[TASK INSTRUCTIONS]
Two lines in the data below mark the range: the one with "assert (HSj : is_usize" and the one with "Et). rewrite <-Eb in Hb.". Return both, along with every line between them, exactly.

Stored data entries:
(** An array of words at address 33. *)
Lemma palloc_array_misaligned_witness :
  ∃ s', exec (palloc_array (heap_of demo_heap) 4 3) (demo_heap_mem 33) = Done (Some 33) s'.
Proof.
  apply (palloc_array_misaligned demo_heap (demo_heap_mem 33) 32 64 33 4 3 example.qemu_ok (demo_heap_undoes _)
    (demo_heap_repr _ (or_introl eq_refl))); try lia; by vm_compute.
Defined.

(** The global heap adds the size that is asked for without a check of overflow
    (in a build without overflow checks): a request of almost the whole address
    space is granted, and the next request gets memory in front of the heap. *)
Theorem global_alloc_overflow :
  let g := {| gh_obj := 4; gh_end := 4; gh_next := 8 |} in
  let s := {| HEAP := bump_new; hmem := {| bytes := replicate 4 0 ++ usize_to_bytes 96 ++ usize_to_bytes 64 ++ replicate 84 7;
                                           journal := journal_new |};
              hcpu := {| interrupts := true; nesting_cnt := 0 |} |} in
  ∃ s', exec (global_alloc g (2 ^ 32 - 32)) s = Done (Ok 64) s' ∧
    ∃ s'', exec (global_alloc g 8) s' = Done (Ok 32) s''.
Proof. eexists. split; [vm_compute; reflexivity|]. eexists. vm_compute. reflexivity. Qed.
End example.
Lemma runs_pqueue_push_back m0 r0 xs0 xs np x s :
  length m0 = N → pq_tx m0 r0 xs0 (xs, np) s → (length xs < ql_length l)%nat → ¬ P ((length xs0 + np) mod ql_length l)%nat →
  length x = ql_item l → tail (journal s) + rsz ≤ JOURNAL_SIZE →
  runs (pq_crash m0 r0 xs0) (pqueue_push_back (pqueue_of l obj pa ca) x) s
    (λ _ s', pq_tx m0 r0 xs0 (xs ++ [x], S np) s' ∧ tail (journal s') = tail (journal s) + rsz).
Proof.
  intros HN Htx Hn HP Hx Hroom. unfold pqueue_push_back. pose proof (oo_layout _ _ _ _ Ho) as Hl.
  eapply runs_bind; [by eapply runs_pq_log|].
  intros [] s1 (es & m & Hu & Hr & Hne & Hm & Eb & Et). destruct Htx as (_ & _ & popped & _ & _ & _ & Hb & Hcnt). cbn [fst snd] in Hb, Hcnt.
  rewrite <-Eb in Hb. set (r := ((r0 + popped) mod ql_length l)%nat) in *.
  pose proof Hb as [[Hp Hc Hh Htl Hln Hs Hro Hf] Hout]. assert (Hbs : length (bytes s1) = N) by by eapply (pq_len_eq m0).
  assert (HI : ∀ c es', undoes es' m c → pq_crash m0 r0 xs0 c) by (intros c es' Hc'; by exists es', m).
  do 2 (eapply runs_let_read; [by eapply HI|done|]). rewrite (proj2 (Z.ltb_lt _ _)) by lia. cbn [assert_ bind].
  eapply runs_let_read; [by eapply HI|exact Hp|]. eapply runs_let_read; [by eapply HI|exact Htl|].
  pose proof (Nat.mod_upper_bound (r + length xs) (ql_length l) ltac:(lia)) as Hmod.
  cbn [pqueue_of pq_size]. rewrite (elem_addr l N obj _ Ho) by done. rewrite slot_mod. set (j := (r + length xs)%nat) in *.
  pose proof (slot_bounds l N Hl j). pose proof (lo_buf _ _ Hl).
  assert (Ejk : (j mod ql_length l = (r0 + (length xs0 + np) mod ql_length l) mod ql_length l)%nat).
  { unfold j, r. rewrite Nat.Div0.add_mod_idemp_l, Nat.Div0.add_mod_idemp_r. f_equal. lia. }
  assert (Hj : ∀ i, (i < length xs)%nat → ((r + i) mod ql_length l ≠ j mod ql_length l)%nat) by (intros i Hi; apply mod_ne; lia).
  set (s2 := set_bytes (list_inserts (slot l j) x) s1). set (m2 := list_inserts (slot l j) x m).
  assert (Hstore : ∀ bs, (length bs ≤ ql_item l)%nat → undoes es (list_inserts (slot l j) bs m)
      (set_bytes (list_inserts (slot l j) bs) s1) ∧ pq_old m0 r0 xs0 (list_inserts (slot l j) bs m)).
  { intros bs Hbs'. split; [by eapply undoes_slot|]. eapply pq_old_slot; [done|done| |exact HP|done|exact Ejk]. apply Nat.mod_upper_bound. lia. }
  eapply runs_bind; [apply (runs_write_bytes _ s1 _ x (λ _ s', s' = s2)); [lia| |done]|].
  { intros k Hk. destruct (Hstore (take k x)) as [? ?]; [rewrite length_take; lia|]. by eexists _, _. }
  intros [] ? ->. destruct (Hstore x) as [Hu2 Hm2]; [lia|]. fold m2 in Hu2, Hm2.
  assert (Hb2 : pq_back m0 r xs (bytes s2)) by (apply pq_back_slot; [done|done|lia|done]).
  assert (Hbs2 : length (bytes s2) = N) by by eapply (pq_len_eq m0).
  assert (HI2 : ∀ c, undoes es m2 c → pq_crash m0 r0 xs0 c) by (intros c Hc'; by exists es, m2).
  eapply runs_bind; [apply (runs_index _ es m2 s2 (ql_write l) (j mod ql_length l)
    (λ _ s', undoes es m2 s' ∧ bytes s' = list_inserts (ql_write l) (usize_to_bytes (Z.of_nat (S j mod ql_length l))) (bytes s2) ∧ journal s' = journal s2));
    [done|done|done|done|by var|apply Hb2|apply Hb2|done|done|]|].
  { intros s' Hs' Eb' Ej. split; [done|]. split; [|done]. by rewrite Eb', mod_succ. }
  intros [] s3 (Hu3 & Eb3 & Ej3). pose proof Hb2 as [[Hp2 Hc2 Hh2 Htl2 Hln2 Hs2 _ _] Hout2].
  destruct (bounds_words l N Hl) as [_ Hcu]. pose proof (lo_N _ _ Hl). pose proof (lo_item _ _ Hl). pose proof (lo_length _ _ Hl).
  pose proof (vars_ne l N Hl) as (Hrw & Hrc & Hwc).
  eapply (runs_let_read _ s3 (ql_count l) (Z.of_nat (length xs))); [by apply HI2|rewrite Eb3; words l N Hl|].
  eapply (runs_field _ es m2 s3); [done|done|done|by rewrite Eb3, length_inserts|by var|done|].
  intros s4 Hu4 ->. split; [|cbn; by rewrite Ej3].
  exists es, m2, popped. split_and!; [done..| |cbn; rewrite length_app; cbn; lia]. cbn [fst snd]. fold r.
  assert (HSj : is_usize (Z.of_nat (S j mod ql_length l))) by (apply Hcu, Nat.lt_le_incl, Nat.mod_upper_bound; lia).
  assert (Ev : uadd (Z.of_nat (length xs)) 1 = Z.of_nat (length (xs ++ [x]))).
  { rewrite length_app. cbn [length]. rewrite uadd_small by nia. lia. }
  assert (Hlx : (length (xs ++ [x]) ≤ ql_length l)%nat) by (rewrite length_app; cbn; lia).
  rewrite Ev. cbn. rewrite Eb3. split.
  - split; [| | | | | |done|done].
    + do 2 (apply word_outside; [done|by rewrite ?length_inserts| |left; split; [by var|apply length_usize_to_bytes]]). done.
    + do 2 (apply word_outside; [done|by rewrite ?length_inserts| |left; split; [by var|apply length_usize_to_bytes]]). done.
    + words l N Hl.
    + rewrite length_app, Nat.add_1_r, <-plus_n_Sm. fold j. words l N Hl.
    + words l N Hl. by apply Hcu.
    + do 2 (eapply slots_word; [done|by rewrite ?length_inserts| |by var|apply length_usize_to_bytes]).
      apply slots_snoc; [done|done|]. fold j. cbn. rewrite <-Hx. apply slice_inserts. lia.
  - do 2 (eapply same_outside_var; [done| |by rewrite ?length_inserts|by var|apply length_usize_to_bytes]). done.
Qed.

Lemma runs_pqueue_pop_front m0 r0 xs0 xs np s :
  length m0 = N → pq_tx m0 r0 xs0 (xs, np) s → tail (journal s) + rsz ≤ JOURNAL_SIZE →
  runs (pq_crash m0 r0 xs0) (pqueue_pop_front (pqueue_of l obj pa ca)) s
    (λ y s', y = hd_error xs ∧ pq_tx m0 r0 xs0 (tl xs, np) s' ∧ tail (journal s') ≤ tail (journal s) + rsz).
Proof.
  intros HN Htx Hroom. unfold pqueue_pop_front. pose proof (oo_layout _ _ _ _ Ho) as Hl.
  pose proof (pq_tx_crash _ _ _ _ _ Htx) as Hcr. pose proof Htx as (_ & _ & popped & _ & _ & _ & Hb & Hcnt). cbn [fst snd] in Hb, Hcnt.
  set (r := ((r0 + popped) mod ql_length l)%nat) in *.
  eapply runs_let_read; [done|apply Hb|].
  destruct xs as [|x xs]; [cbn; apply runs_ret; [done|]; split_and!; [done|done|lia]|].
  rewrite (proj2 (Z.eqb_neq _ _)) by (cbn; lia). cbn [hd_error tl length] in *.
  eapply runs_bind; [by eapply runs_pq_log|].
  intros [] s1 (es & m & Hu & Hr & Hne & Hm & Eb & Et). rewrite <-Eb in Hb.
  pose proof Hb as [[Hp Hc Hh Htl Hln Hs Hro Hf] Hout]. assert (Hbs : length (bytes s1) = N) by by eapply (pq_len_eq m0).
  assert (HI : ∀ c, undoes es m c → pq_crash m0 r0 xs0 c) by (intros c Hc'; by exists es, m).
  cbn [length] in *. eapply runs_let_read; [by apply HI|exact Hp|]. eapply runs_let_read; [by apply HI|exact Hh|].
  cbn [pqueue_of pq_size]. rewrite Nat2Z.id, (elem_addr l N obj _ Ho) by done.
  pose proof (slot_bounds l N Hl r). pose proof (lo_buf _ _ Hl). pose proof (lo_N _ _ Hl). pose proof (lo_item _ _ Hl).
  destruct (Hs 0%nat x eq_refl) as [Hx Hslot]. rewrite Nat.add_0_r in Hslot.
  eapply runs_bind; [apply (runs_read_bytes _ s1 _ (ql_item l) (λ y s', y = x ∧ s' = s1)); [lia|by apply HI|done]|]. intros ? ? [-> ->].
  eapply runs_bind; [apply (runs_index _ es m s1 (ql_read l) r
    (λ _ s', undoes es m s' ∧ bytes s' = list_inserts (ql_read l) (usize_to_bytes (Z.of_nat (S r mod ql_length l))) (bytes s1) ∧ journal s' = journal s1));
    [done|done|done|done|by var|done|done|done|done|by auto]|].
  intros [] s2 (Hu2 & Eb2 & Ej2). destruct (bounds_words l N Hl) as [_ Hcu]. pose proof (lo_length _ _ Hl).
  pose proof (vars_ne l N Hl) as (Hrw & Hrc & Hwc).
  eapply (runs_let_read _ s2 (ql_count l) (Z.of_nat (S (length xs)))); [by apply HI|rewrite Eb2; words l N Hl|].
  eapply runs_bind; [eapply (runs_field _ es m s2 _ _ (λ _ s', undoes es m s' ∧
    s' = set_bytes (list_inserts (ql_count l) (usize_to_bytes (Z.of_nat (length xs)))) s2)); [done|done|done|by rewrite Eb2, length_inserts|by var|done|]|].
  { intros s' Hs' ->. split; [done|]. do 3 f_equal. rewrite usub_small by nia. lia. }
  intros [] s3 [Hu3 ->]. apply runs_ret; [by apply HI|]. split; [done|]. split; [|rewrite <-Et, <-Ej2; apply Z.le_refl].
  exists es, m, (S popped). split_and!; [done..| |cbn; lia]. cbn [fst snd].
  assert (Er : ((r0 + S popped) mod ql_length l = S r mod ql_length l)%nat).
  { unfold r. rewrite mod_succ. f_equal. lia. }
  assert (HSr : is_usize (Z.of_nat (S r mod ql_length l))) by (apply Hcu, Nat.lt_le_incl, Nat.mod_upper_bound; lia).
  rewrite Er. cbn. rewrite Eb2. split.
  - split.
    + do 2 (apply word_outside; [done|by rewrite ?length_inserts| |left; split; [by var|apply length_usize_to_bytes]]). done.
    + do 2 (apply word_outside; [done|by rewrite ?length_inserts| |left; split; [by var|apply length_usize_to_bytes]]). done.
    + words l N Hl.
    + rewrite mod_shift. words l N Hl.
    + words l N Hl. apply Hcu. lia.
    + apply slots_mod. do 2 (eapply slots_word; [done|by rewrite ?length_inserts| |by var|apply length_usize_to_bytes]).
      intros i y Hy. specialize (Hs (S i) y Hy). by replace (S r + i)%nat with (r + S i)%nat by lia.
    + apply Nat.mod_upper_bound. lia.
    + lia.
  - do 2 (eapply same_outside_var; [done| |by rewrite ?length_inserts|by var|apply length_usize_to_bytes]). done.
Qed.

[EXERCISE RESPONSE]
  assert (HSj : is_usize (Z.of_nat (S j mod ql_length l))) by (apply Hcu, Nat.lt_le_incl, Nat.mod_upper_bound; lia).
  assert (Ev : uadd (Z.of_nat (length xs)) 1 = Z.of_nat (length (xs ++ [x]))).
  { rewrite length_app. cbn [length]. rewrite uadd_small by nia. lia. }
  assert (Hlx : (length (xs ++ [x]) ≤ ql_length l)%nat) by (rewrite length_app; cbn; lia).
  rewrite Ev. cbn. rewrite Eb3. split.
  - split; [| | | | | |done|done].
    + do 2 (apply word_outside; [done|by rewrite ?length_inserts| |left; split; [by var|apply length_usize_to_bytes]]). done.
    + do 2 (apply word_outside; [done|by rewrite ?length_inserts| |left; split; [by var|apply length_usize_to_bytes]]). done.
    + words l N Hl.
    + rewrite length_app, Nat.add_1_r, <-plus_n_Sm. fold j. words l N Hl.
    + words l N Hl. by apply Hcu.
    + do 2 (eapply slots_word; [done|by rewrite ?length_inserts| |by var|apply length_usize_to_bytes]).
      apply slots_snoc; [done|done|]. fold j. cbn. rewrite <-Hx. apply slice_inserts. lia.
  - do 2 (eapply same_outside_var; [done| |by rewrite ?length_inserts|by var|apply length_usize_to_bytes]). done.
Qed.

Lemma runs_pqueue_pop_front m0 r0 xs0 xs np s :
  length m0 = N → pq_tx m0 r0 xs0 (xs, np) s → tail (journal s) + rsz ≤ JOURNAL_SIZE →
  runs (pq_crash m0 r0 xs0) (pqueue_pop_front (pqueue_of l obj pa ca)) s
    (λ y s', y = hd_error xs ∧ pq_tx m0 r0 xs0 (tl xs, np) s' ∧ tail (journal s') ≤ tail (journal s) + rsz).
Proof.
  intros HN Htx Hroom. unfold pqueue_pop_front. pose proof (oo_layout _ _ _ _ Ho) as Hl.
  pose proof (pq_tx_crash _ _ _ _ _ Htx) as Hcr. pose proof Htx as (_ & _ & popped & _ & _ & _ & Hb & Hcnt). cbn [fst snd] in Hb, Hcnt.
  set (r := ((r0 + popped) mod ql_length l)%nat) in *.
  eapply runs_let_read; [done|apply Hb|].
  destruct xs as [|x xs]; [cbn; apply runs_ret; [done|]; split_and!; [done|done|lia]|].
  rewrite (proj2 (Z.eqb_neq _ _)) by (cbn; lia). cbn [hd_error tl length] in *.
  eapply runs_bind; [by eapply runs_pq_log|].
  intros [] s1 (es & m & Hu & Hr & Hne & Hm & Eb & Et). rewrite <-Eb in Hb.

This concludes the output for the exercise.